[Dataset excerpts]
(** X21 — On an image with a side of at most 10 pixels, and no side from
    18 to 20, the size arithmetic of the scan wraps around, both loops are
    entered and the first read, at (10, 10), raises: the scan ends in an
    exception instead of reporting that the marker is absent.  The empty
    image is such an image. *)
Theorem find_marker_small_image_raises (fuel : nat) (img : Image) (marker_id : Z) :
  0 <= marker_id ->
  0 <= width_ img < 2 ^ 32 -> 0 <= height_ img < 2 ^ 32 ->
  width_ img <= 10 \/ height_ img <= 10 ->
  ~ 18 <= width_ img <= 20 -> ~ 18 <= height_ img <= 20 ->
  find_marker_in_image (Datatypes.S fuel) img marker_id = Raised.
Proof.
  intros _ Hw Hh Hsmall Nw Nh. unfold find_marker_in_image.
  rewrite !marker_bound by assumption.
  assert (Bh : (MARKER_BORDER <? (if height_ img <? 18 then height_ img - 18 + 2 ^ 32
                                  else height_ img - 18)) = true).
  { unfold MARKER_BORDER. apply Z.ltb_lt. destruct (Z.ltb_spec (height_ img) 18); lia. }
  assert (Bw : (MARKER_BORDER <? (if width_ img <? 18 then width_ img - 18 + 2 ^ 32
                                  else width_ img - 18)) = true).
  { unfold MARKER_BORDER. apply Z.ltb_lt. destruct (Z.ltb_spec (width_ img) 18); lia. }
  cbn [scan_loop]. rewrite Bh, Bw.
  assert (E : find_marker_at img (marker_of marker_id) 40 MARKER_BORDER MARKER_BORDER = Raised).
  { unfold find_marker_at, MARKER_BORDER, MARKER_SIZE.
    change (wrap32 (2 + 16 / 2)) with 10.
    unfold get_pixel.
    destruct (Z.geb_spec 10 (width_ img)), (Z.geb_spec 10 (height_ img));
      cbn [orb]; try reflexivity; lia. }
  rewrite E. reflexivity.
Qed.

» What to produce:
Retype the entries exactly from the first line, stopping after the line with "else width_ img".

» Answer section:
(** X21 — On an image with a side of at most 10 pixels, and no side from
    18 to 20, the size arithmetic of the scan wraps around, both loops are
    entered and the first read, at (10, 10), raises: the scan ends in an
    exception instead of reporting that the marker is absent.  The empty
    image is such an image. *)
Theorem find_marker_small_image_raises (fuel : nat) (img : Image) (marker_id : Z) :
  0 <= marker_id ->
  0 <= width_ img < 2 ^ 32 -> 0 <= height_ img < 2 ^ 32 ->
  width_ img <= 10 \/ height_ img <= 10 ->
  ~ 18 <= width_ img <= 20 -> ~ 18 <= height_ img <= 20 ->
  find_marker_in_image (Datatypes.S fuel) img marker_id = Raised.
Proof.
  intros _ Hw Hh Hsmall Nw Nh. unfold find_marker_in_image.
  rewrite !marker_bound by assumption.
  assert (Bh : (MARKER_BORDER <? (if height_ img <? 18 then height_ img - 18 + 2 ^ 32
                                  else height_ img - 18)) = true).
  { unfold MARKER_BORDER. apply Z.ltb_lt. destruct (Z.ltb_spec (height_ img) 18); lia. }
  assert (Bw : (MARKER_BORDER <? (if width_ img <? 18 then width_ img - 18 + 2 ^ 32
                                  else width_ img - 18)) = true).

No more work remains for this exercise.